Reply Sat 25 Oct, 2008 02:02 pm
Kathlyn and Gay HendricksPosted October 24, 2008
Relationship Politics: Body Language Of The McCain Marriage

A Cautionary Tale For Conscious Couples, A Learning Opportunity For Us All

Ever since we wrote our piece on the Obama marriage, people have been asking us to discuss the marriage of John and Cindy McCain. We found ourselves hesitating, because while their marriage has elements that could teach valuable lessons to us all, it is also a marriage between a recovering drug addict and a deeply traumatized veteran. Such a relationship is difficult to comment on. Even the most straightforward, non-judgmental comment could be perceived by some people as critical of two sub-groups considered off-limits from close observation.
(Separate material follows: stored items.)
(** What can happen next.  [Check] is the test of both contexts before the section that
    admits, which is a step of its own: a call is made, or made again, when it passes. *)
Inductive choice : Type :=
| Tick (now : Z)
| Call (c : probe_call)
| End (t : nat)
| CancelRegistry
| CloseRegistry
| Passive (key : string) (success : bool) (failureTTL : Z)
| Run (t : nat)
| Abandon (t : nat)
| ProbeReturns (t : nat) (result : option Z).

Section Steps.
Context (order : gmap string Z → list (string * Z)).

(** The step of a call that is not its giving up, nor the probe's return; [None] while
    it has to wait. *)
Definition run_step (now : Z) (t : thread) (r : nodeProfileRegistry) : option (place * nodeProfileRegistry) :=
  match th_place t with
  | Admit => Some (admit_call order now (th_call t) r)
  | WaitEntry i ch => if bool_decide (ch ∈ rg_closed r) then Some (ReadEntry i, r) else None
  | ReadEntry i =>
      let x := match rg_heap r !! i with Some e => en_result e | None => no_result end in
      if negb (pr_success x) && negb (pr_deferred x) && cl_force (th_call t) && cl_retryAfterInflight (th_call t) then
        Some (if th_ended t || rg_cancelled r then (Returned (inr ContextEnded, false), r) else (Admit, r))
      else Some (Returned (answer x (negb (pr_deferred x)) true), r)
  | WaitActive ch =>
      if bool_decide (ch ∈ rg_closed r) then Some (if th_ended t || rg_cancelled r then (Returned (inr ContextEnded, false), r) else (Admit, r)) else None
  | WantSlot i => if (rg_slots r <? slots_limit)%nat then Some (Probing i, set_slots (S (rg_slots r)) (rg_completedProbes r) r) else None
  | Probing _ => None
  | Store i result => let '(o, r) := store_result now (th_ended t) (th_call t) i result r in Some (Returned o, r)
  | Returned _ => None
  end.

(** A call gives up a wait when its context or the registry's ended. *)
Definition abandon (now : Z) (t : thread) (r : nodeProfileRegistry) : option (place * nodeProfileRegistry) :=
  if negb (th_ended t || rg_cancelled r) then None
  else match th_place t with
       | WaitEntry _ _ | WaitActive _ => Some (Returned (inr ContextEnded, false), r)
       | WantSlot i => Some (Returned (inr SharedDeferred, false), settle (th_call t) i (mkResult 0 false now now 0 0 true) r)
       | _ => None
       end.

Definition probe_returns (result : option Z) (t : thread) (r : nodeProfileRegistry) : option (place * nodeProfileRegistry) :=
  match th_place t with
  | Probing i => Some (Store i result, set_slots (pred (rg_slots r)) (u64 (rg_completedProbes r + 1)) r)
  | _ => None
  end.

Definition step_thread (f : thread → nodeProfileRegistry → option (place * nodeProfileRegistry)) (n : nat) (s : system) : option system :=
  t ← sy_threads s !! n;
  '(p, r) ← f t (sy_registry s);
  Some (mkSystem (sy_now s) r (<[n := mkThread (th_call t) (th_ended t) p]> (sy_threads s))).

Definition system_step (s : system) (ch : choice) : option system :=
  match ch with
  | Tick now => if sy_now s <=? now then Some (mkSystem now (sy_registry s) (sy_threads s)) else None
  | Call c =>
      if bool_decide (cl_key c = ""%string) then None
      else Some (mkSystem (sy_now s) (sy_registry s)
             (sy_threads s ++ [mkThread c false (if rg_cancelled (sy_registry s) then Returned (inr ContextEnded, false) else Admit)]))
  | End n => t ← sy_threads s !! n; Some (mkSystem (sy_now s) (sy_registry s) (<[n := mkThread (th_call t) true (th_place t)]> (sy_threads s)))
  | CancelRegistry => Some (mkSystem (sy_now s) (cancel_registry (sy_registry s)) (sy_threads s))
  | CloseRegistry => Some (mkSystem (sy_now s) (close_registry (sy_registry s)) (sy_threads s))
  | Passive key success ttl => Some (mkSystem (sy_now s) (recordPassive order (sy_now s) key success ttl (sy_registry s)) (sy_threads s))
  | Run n => step_thread (run_step (sy_now s)) n s
  | Abandon n => step_thread (abandon (sy_now s)) n s
  | ProbeReturns n result => step_thread (probe_returns result) n s
  end.

Fixpoint run_system (s : system) (chs : list choice) : option system :=
  match chs with [] => Some s | ch :: chs => s ← system_step s ch; run_system s chs end.
End Steps.

Definition system_start (now : Z) : system := mkSystem now newNodeProfileRegistry [].

(** ** The invariant *)

(** The entry that a place owns: the call put it in flight and will settle it. *)
Definition owned (p : place) : option Z :=
  match p with WantSlot i | Probing i | Store i _ => Some i | _ => None end.
Definition probing (t : thread) : bool := match th_place t with Probing _ => true | _ => false end.

Definition owner (l : list thread) (n : nat) (c : probe_call) (i : Z) : Prop := ∃ t, l !! n = Some t ∧ th_call t = c ∧ owned (th_place t) = Some i.

(** A channel that is to be closed yet, of an entry or of an endpoint. *)
Definition live (r : nodeProfileRegistry) (ch : Z) (src : Z + string) : Prop :=
  match src with
  | inl i => ∃ e, rg_heap r !! i = Some e ∧ en_done e = Some ch
  | inr ep => rg_active r !! ep = Some ch
  end.

(** What a waiting call waits for is closed or will be. *)
Definition wait_ok (r : nodeProfileRegistry) (p : place) : Prop :=
  match p with
  | WaitEntry i ch => ch ∈ rg_closed r ∨ live r ch (inl i)
  | WaitActive ch => ch ∈ rg_closed r ∨ ∃ ep, live r ch (inr ep)
  | _ => True
  end.

Fixpoint count (l : list thread) : nat := match l with [] => 0 | t :: l => (if probing t then 1 else 0) + count l end.

(** The registry by itself. *)
Record registry_ok (r : nodeProfileRegistry) : Prop := {
  ro_ids : ∀ i e, rg_heap r !! i = Some e → i < rg_next r;
  ro_live : ∀ ch src, live r ch src → ch < rg_next r ∧ ch ∉ rg_closed r;
  ro_live_inj : ∀ ch src src', live r ch src → live r ch src' → src = src';
  ro_closed : ∀ ch, ch ∈ rg_closed r → ch < rg_next r;
  ro_entry : ∀ key i, rg_entries r !! key = Some i → key ≠ ""%string ∧ is_Some (rg_heap r !! i);
  ro_entry_inj : ∀ k k' i, rg_entries r !! k = Some i → rg_entries r !! k' = Some i → k = k';
  ro_idle : ∀ i e, rg_heap r !! i = Some e → en_inflight e = false → en_done e = None;
  ro_size : (size (rg_entries r) ≤ nodeProfileRegistryLimit)%nat }.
Doing some background research changed our mind, however, because Mrs. McCain has discussed her drug addiction in considerable detail out in public. In addition, John McCain claims to have no emotional residue from his time as a prisoner of war, and he also claims to have been unaware of his wife's drug addiction. We don't know whether these claims are an epic act of denial or just another whopper lie from a politician. Either way, they wave a red flag at all of us who hope to enjoy conscious loving in our relationships at home and authentic communication from our political leaders.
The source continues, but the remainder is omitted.